Чему там нравиться, это же не белые нежные ручки янбанских барышень! Не пустил, прижал ладонь к груди покрепче. Ха На не стала вырываться. И убирать руку потом, когда его пальцы расслабились в дремоте, не стала. Сидела, слушая мерное дыхание парня и дыхание моря, глядела, как скапливаются сумерки, как загораются в вылинявшем небе первые звезды. Посматривала на расслабленное, совсем юное сейчас лицо. Полумрак стер глубокие уже морщины меж бровей, и темные тени под глазами, и горькие складочки у обветренных губ… «Эх ты, принц в изгнании! Досталось тебе? Ну ничего, теперь полегче будет: обжился, и люди тебя понемногу принимать начали. А если придут призраки Становища, я их прогоню».
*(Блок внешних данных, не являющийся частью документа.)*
(* ===== verification/CheckpointCutRuns.v ===== *)
(** * Checkpoint cuts: all runs

    The invariant of the coordinator over any number of workers, whatever order their polls interleave in and whatever their tasks
    answer. *)

From S2P Require Import Prelude Bytes Http ObjectModel WireCodec Segments Checkpoint CheckpointCut.
Local Open Scope racer_scope.
Local Open Scope N_scope.

(** ** The invariant *)

Definition acked (c : CheckpointCut) (w : CutWorker) : Prop := cw_completed w = cc_generation c.

(** A snapshot of this cut that is finished and frozen. *)
Definition contributed (c : CheckpointCut) (w : CutWorker) : Prop :=
  cw_generation w = cc_generation c ∧ cw_snapshot w = false ∧ cw_frozen w = true.

(** Neither in a cut nor holding anything. *)
Definition at_rest (w : CutWorker) : Prop := cw_generation w = 0 ∧ cw_snapshot w = false ∧ cw_frozen w = false.

Definition publication_ok (c : CheckpointCut) (p : CutPublication) : Prop := pb_sequence p = cc_sequence c ∧ pb_slot p = slot_flip (cc_slot c).

(** The publication a worker owns: the control worker has one while it is published, and nobody else at any time. *)
Definition owns (c : CheckpointCut) (control : bool) (w : CutWorker) : Prop :=
  match cc_phase c with
  | CutPhase_Publishing =>
      if control then ∃ p, publication_ok c p ∧ (cw_task w = Some p ∧ cw_reserved w = None ∨ cw_task w = None ∧ ∃ shards, cw_reserved w = Some (p, shards))
      else cw_task w = None ∧ cw_reserved w = None
  | _ => cw_task w = None ∧ cw_reserved w = None
  end.

(** A worker in an open cut, by its phase. *)
Definition progress_ok (c : CheckpointCut) (w : CutWorker) : Prop :=
  match cc_phase c with
  | CutPhase_Collecting =>
      ¬ acked c w ∧ (at_rest w ∨ contributed c w ∨ cw_generation w = cc_generation c ∧ cw_snapshot w = true ∧ cw_frozen w = false)
  | CutPhase_Publishing => ¬ acked c w ∧ contributed c w
  | CutPhase_Published _ => acked c w ∧ at_rest w ∨ ¬ acked c w ∧ contributed c w
  | CutPhase_Aborted _ =>
      acked c w ∧ at_rest w ∨
      ¬ acked c w ∧ (cw_generation w = 0 ∨ cw_generation w = cc_generation c) ∧ (cw_snapshot w = true ∨ cw_frozen w = true → cw_generation w = cc_generation c)
  end.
Она осторожно прикрыла ладонями уши спящего и сказала:
— Ну что, так уж шибко он тебе понравился?
Ино, осторожно подкрадывающаяся к ним вместе с ночью, беззвучно засмеялась, зажимая длиннопалой ладонью большой рот. Закивала так, будто хотела собственную голову сорвать с плеч. Ха На погрозила ей, сказала шепотом:
— Давай не шали, многоножка! Он — мой!
Пока. В этот сумеречный час на пустынном берегу.
Сон Ён двинул головой, спросил невнятно: «Что?» И открыл глаза. Мигов десять они смотрели друг на друга: Ха На настороженно, Сон Ён — непонимающе. Потом его взгляд прояснился. Улыбнулся.
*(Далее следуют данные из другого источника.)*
(* ===== verification/Lanes.v ===== *)
(** * Recency indexes: ticks and lanes

    The shared part of the memory cache's two recency structures, from
    [cmd/racer/core/src/cache.rs]: the per-lane tick order ([Lanes]), the wrapping cursors
    every bounded pass uses, and the consistency between entries, their ticks, the tick
    order and the lanes.  A [BTreeMap] is a [gmap] iterated with [btree_iter]; ticks are
    [u64] values in [N].  The trait [Grouping] is a class. *)

From S2P Require Import Prelude.

(** The trait [Grouping]: the lane of a key, or [None] to track no lanes. *)
Class Grouping (K G : Type) := group : K → option G.

Definition RECLAIM_WINDOW : nat := 256.
Definition PRESSURE_WINDOW : nat := 8.

(** ** Lanes *)
Section lanes.
Context {G K : Type} `{Ord G}.

Record Lane : Type := mkLane {
  lane_order : gmap N K;
  lane_after : N;
}.

Definition lane_default : Lane := mkLane ∅ 0.

(** [Lanes<G, K>] wraps the map from lane identifiers to lanes. *)
#[local] Notation Lanes := (gmap G Lane).

(** [Lanes::insert]. *)
Definition lanes_insert (g : option G) (tick : N) (id : K) (l : Lanes) : Lanes :=
  match g with
  | Some g =>
      let lane := default lane_default (l !! g) in
      <[g := mkLane (<[tick := id]> (lane_order lane)) (lane_after lane)]> l
  | None => l
  end.

(** [Lanes::remove]. *)
Definition lanes_remove (g : option G) (tick : N) (l : Lanes) : Lanes :=
  match g with
  | None => l
  | Some g =>
      match l !! g with
      | None => l
      | Some lane =>
          let order := delete tick (lane_order lane) in
          if bool_decide (size order = 0) then delete g l
          else <[g := mkLane order (lane_after lane)]> l
      end
  end.

(** [Lanes::candidates]. *)
Definition lanes_candidates (g : G) (l : Lanes) : list (N * K) :=
  match l !! g with
  | None => []
  | Some lane => take RECLAIM_WINDOW (wrap_from (lane_order lane) (lane_after lane))
  end.

(** [Lanes::advance]. *)
Definition lanes_advance (g : G) (tick : N) (l : Lanes) : Lanes :=
  match l !! g with
  | None => l
  | Some lane => <[g := mkLane (lane_order lane) tick]> l
  end.

(** [Lanes::window]. *)
Definition lanes_window (cursor : option G) (l : Lanes) : list G :=
  let keys := match cursor with
              | Some c => wrap_from l c
              | None => btree_iter ord_le l
              end in
  (take PRESSURE_WINDOW keys).*1.

(** What the lanes record: the key at a tick of a lane. *)
Definition lane_at (l : Lanes) (g : G) (t : N) : option K := l !! g ≫= λ lane, lane_order lane !! t.

Definition no_empty_lane (l : Lanes) : Prop := ∀ g lane, l !! g = Some lane → lane_order lane ≠ ∅.

Lemma lane_at_insert l g t id g' t' :
  lane_at (lanes_insert (Some g) t id l) g' t' =
  if decide (g = g' ∧ t = t') then Some id else lane_at l g' t'.
Proof.
  unfold lane_at, lanes_insert. destruct (decide (g = g')) as [->|Hg].
  - rewrite lookup_insert_eq. simpl. destruct (decide (t = t')) as [->|Ht].
    + by rewrite lookup_insert_eq, decide_True.
    + rewrite lookup_insert_ne, decide_False by naive_solver.
      by destruct (l !! g').
  - rewrite lookup_insert_ne, decide_False by naive_solver. done.
Qed.

Lemma lane_at_remove l g t g' t' :
  lane_at (lanes_remove (Some g) t l) g' t' =
  if decide (g = g' ∧ t = t') then None else lane_at l g' t'.
Proof.
  unfold lane_at, lanes_remove. destruct (l !! g) as [lane|] eqn:E.
  2:{ destruct (decide _) as [[-> ->]|]; [by rewrite E|done]. }
  destruct (decide (g = g')) as [->|Hg].
  - rewrite E. simpl. destruct (bool_decide _) eqn:Hb.
    + rewrite lookup_delete_eq. simpl. apply bool_decide_eq_true, map_size_empty_iff in Hb.
      destruct (decide _) as [|Hn]; [done|].
      rewrite <- (lookup_delete_ne (lane_order lane) t) by naive_solver. by rewrite Hb.
    + rewrite lookup_insert_eq. simpl. destruct (decide _) as [[_ ->]|Hn].
      * by rewrite lookup_delete_eq.
      * by rewrite lookup_delete_ne by naive_solver.
  - rewrite (decide_False (P := _ ∧ _)) by naive_solver.
    destruct (bool_decide _); [by rewrite lookup_delete_ne|by rewrite lookup_insert_ne].
Qed.

Lemma lane_at_advance l g t g' t' : lane_at (lanes_advance g t l) g' t' = lane_at l g' t'.
Proof.
  unfold lane_at, lanes_advance. destruct (l !! g) as [lane|] eqn:E; [|done].
  destruct (decide (g = g')) as [->|]; [by rewrite lookup_insert_eq, E|by rewrite lookup_insert_ne].
Qed.

Lemma no_empty_insert l g t id : no_empty_lane l → no_empty_lane (lanes_insert g t id l).
Proof.
  intros Hl. destruct g as [g|]; [|done]. intros g' lane. unfold lanes_insert.
  destruct (decide (g = g')) as [->|].
  - rewrite lookup_insert_eq. intros [= <-]. apply insert_non_empty.
  - rewrite lookup_insert_ne by done. apply Hl.
Qed.

Lemma no_empty_remove l g t : no_empty_lane l → no_empty_lane (lanes_remove g t l).
Proof.
  intros Hl. destruct g as [g|]; [|done]. unfold lanes_remove.
  destruct (l !! g) as [lane|]; [|done]. intros g' lane'. destruct (bool_decide _) eqn:Hb.
  - intros [_ ?]%lookup_delete_Some. by eapply Hl.
  - intros [[_ <-]|[_ ?]]%lookup_insert_Some; [|by eapply Hl].
    apply bool_decide_eq_false in Hb. simpl. by rewrite <- map_size_empty_iff.
Qed.

Lemma no_empty_advance l g t : no_empty_lane l → no_empty_lane (lanes_advance g t l).
Proof.
  intros Hl. unfold lanes_advance. destruct (l !! g) as [lane|] eqn:E; [|done].
  intros g' lane' [[_ <-]|[_ ?]]%lookup_insert_Some; [simpl; by eapply Hl|by eapply Hl].
Qed.
End lanes.
Arguments Lane : clear implicits.

(** ** Rotation of the pressure window

    The caller's next cursor is the last lane of the window it examined. *)
Section rotation.
Context {G K : Type} `{Ord G}.
Implicit Types l : gmap G (Lane K).

(** The lanes examined by [n] consecutive passes over an unchanged index. *)
Fixpoint passes (n : nat) (cursor : option G) l : list G :=
  match n with
  | 0 => []
  | S n =>
      let w := lanes_window cursor l in
      w ++ passes n (match last w with Some g => Some g | None => cursor end) l
  end.

Definition sweep_order (cursor : option G) l : list (G * Lane K) :=
  match cursor with
  | Some c => wrap_from l c
  | None => btree_iter ord_le l
  end.

(** The sweep order splits the iteration at one place. *)
Lemma sweep_order_split cursor l :
  ∃ A B, btree_iter ord_le l = A ++ B ∧ sweep_order cursor l = B ++ A.
Proof.
  destruct cursor as [c|]; simpl; [|by exists [], (btree_iter ord_le l); rewrite app_nil_r].
  exists (filter (λ p, ord_le p.1 c) (btree_iter ord_le l)),
    (filter (λ p, ¬ ord_le p.1 c) (btree_iter ord_le l)).
  split; [|done]. pose proof (btree_iter_sorted ord_le l) as Hs.
  induction Hs as [|p L Hs IH Hall]; [done|]. rewrite !filter_cons.
  destruct (decide (ord_le p.1 c)) as [Hle|Hgt], (decide (¬ ord_le p.1 c)); try done.
  - simpl. by rewrite <- IH.
  - assert (∀ q, q ∈ L → ¬ ord_le q.1 c) as HL.
    { intros q Hq Hqc. apply Hgt. rewrite Forall_forall in Hall. specialize (Hall q Hq).
      unfold key_le in Hall. by etrans. }
    rewrite (filter_none (λ p, ord_le p.1 c) L) by done.
    by rewrite (filter_all (λ p, ¬ ord_le p.1 c) L) by done.
Qed.

(** A pass moves the lanes it examined to the back of the sweep. *)
Lemma sweep_order_rotate cursor l W R g lane :
  sweep_order cursor l = (W ++ [(g, lane)]) ++ R → sweep_order (Some g) l = R ++ W ++ [(g, lane)].
Proof.
  destruct (sweep_order_split cursor l) as (A & B & HAB & ->). intros E.
  apply app_eq_app in E as [C [[-> ->]|[E ->]]]; simpl.
  - rewrite (wrap_from_cut l (A ++ W) g lane C) by (rewrite HAB; by simplify_list_eq).
    by rewrite !(assoc_L (++)).
  - destruct C as [|c C' _] using rev_ind.
    + rewrite app_nil_r in E. subst B. simpl in *.
      rewrite (wrap_from_cut l (R ++ W) g lane []) by (rewrite HAB; by simplify_list_eq).
      simpl. by rewrite <- (assoc_L (++)).
    + rewrite (assoc_L (++)) in E. apply app_inj_tail in E as [-> <-].
      rewrite (wrap_from_cut l C' g lane (R ++ B)) by (rewrite HAB; by simplify_list_eq).
      by rewrite !(assoc_L (++)).
Qed.

Lemma passes_cover n cursor l R D p :
  sweep_order cursor l = R ++ D → length R ≤ n * PRESSURE_WINDOW → p ∈ R → p.1 ∈ passes n cursor l.
Proof.
  revert cursor R D. induction n as [|n IH]; intros cursor R D E Hlen Hp.
  { destruct R; [by apply elem_of_nil in Hp|simpl in Hlen; lia]. }
  assert (lanes_window cursor l = (take PRESSURE_WINDOW (sweep_order cursor l)).*1) as Hw by done.
  simpl. rewrite Hw, E, elem_of_app. clear Hw.
  destruct (decide (length R ≤ PRESSURE_WINDOW)) as [Hs|Hs].
  { left. apply list_elem_of_fmap. exists p. split; [done|].
    rewrite take_app_ge by done. apply elem_of_app. by left. }
  rewrite take_app_le by lia. rewrite <- (take_drop PRESSURE_WINDOW R) in E, Hp.
  destruct (take PRESSURE_WINDOW R) as [|[g lane] W _] eqn:ET using rev_ind.
  { apply (f_equal length) in ET. rewrite length_take, length_nil in ET.
    unfold PRESSURE_WINDOW in *. lia. }
  rewrite fmap_app. change [(g, lane)].*1 with [g]. rewrite last_snoc. apply elem_of_app in Hp as [Hp|Hp].
  { left. change [g] with [(g, lane)].*1. rewrite <- fmap_app. by apply list_elem_of_fmap_2. }
  right. apply (IH _ (drop PRESSURE_WINDOW R) (D ++ W ++ [(g, lane)])).
  - rewrite <- (assoc_L (++)) in E. rewrite (sweep_order_rotate cursor l W (drop PRESSURE_WINDOW R ++ D) g lane E).
    by rewrite <- (assoc_L (++)).
  - rewrite length_drop. unfold PRESSURE_WINDOW in *. lia.
  - done.
Qed.

(** Pressure passes are fair.  Whatever lane the cursor names, present or already gone,
    [ceil(lanes / PRESSURE_WINDOW)] passes over an unchanged index, each resuming after the
    last lane the previous one examined, examine every lane. *)
Theorem window_covers_every_lane cursor l g lane :
  l !! g = Some lane →
  g ∈ passes ((size l + PRESSURE_WINDOW - 1) / PRESSURE_WINDOW) cursor l.
Proof.
  intros Hg. apply (passes_cover _ cursor l (sweep_order cursor l) [] (g, lane)).
  - by rewrite app_nil_r.
  - destruct (sweep_order_split cursor l) as (A & B & HAB & ->).
    pose proof (btree_iter_length ord_le l) as Hl. rewrite HAB, length_app in Hl.
    rewrite length_app, (Nat.add_comm (length B)), Hl. unfold PRESSURE_WINDOW.
    pose proof (Nat.div_mod_eq (size l + 8 - 1) 8).
    pose proof (Nat.mod_upper_bound (size l + 8 - 1) 8). lia.
  - destruct cursor; simpl; [by apply elem_of_wrap_from|by apply elem_of_btree_iter].
Qed.
End rotation.

(** Eleven lanes, the cursor on a lane that is no longer there. *)
Definition eleven_lanes : gmap N (Lane N) :=
  foldr (λ g l, lanes_insert (Some g) g g l) ∅ [0; 1; 2; 3; 4; 5; 6; 7; 8; 10; 11]%N.

Lemma window_covers_every_lane_witness : 8%N ∈ passes 2 (Some 9%N) eleven_lanes.
Proof.
  destruct (eleven_lanes !! 8%N) as [lane|] eqn:E; [|vm_compute in E; discriminate].
  exact (window_covers_every_lane (Some 9%N) eleven_lanes 8%N lane E).
Defined.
— Вечер уже? Вот это я поспал…
— Да уж, соснул ты знатно, — проворчала Ха На, неласково сталкивая его голову со своих коленей. — Поднимайся, лежебока! О-ох, бедные мои ноженьки, совсем отказали!
Принялась поколачивать кулаками занемевшие икры и бедра. Сон Ён сел, поглядел и предложил:
— Давай разотру!
Потянулся к ней, Ха На шлепнула его по рукам.
— Совсем сдурел?! Иди вон домой давай, потеряли тебя уже!
Кряхтя и охая, словно старушка, встала и поковыляла прочь, то и дело останавливаясь, чтобы постучать или растереть ноги. Сон Ён глядел вслед, недоверчиво улыбаясь: неужели охраняла его сон? Терпела, не шевелилась, не ворчала? А выспался он и впрямь славно, как будто проспал целую долгую ночь без уже привычных тревожных сновидений.
Легко поднялся, подвигал шеей, плечами и застыл, разглядывая отпечатки, оставленные длинными нечеловеческими пальцами на песке неподалеку.
А только ли сон его охраняли?
Может, и его самого?
И успел ли он сказать перед тем, как заснуть, что ему нравятся не только ее руки, но и она сама?
Или просто подумал?
* * *
Теперь на ночном берегу Сон Ёну не было одиноко или даже темно. Море как будто заботилось, чтобы он не запнулся и больше не терял тропинок — над вечерней водой разливалось какое-то свечение. Отблески далеких зарниц? Отражения звезд? Или с наступлением сумерек глазастые ино зажигали для него путеводные подводные светильники?
Но сегодня вечером не только море пеклось о своем незадачливом сыне. Сон Ён увидел на террасе отца. Тот надел лучшую из своих считаных одежд и сидел, так напряженно выпрямившись, что не оставалось никаких сомнений — ждали именно его и именно с серьезным разговором. Сон Ён поклонился со словами «как ваше здоровье, отец?», по кивку опустился на колени напротив.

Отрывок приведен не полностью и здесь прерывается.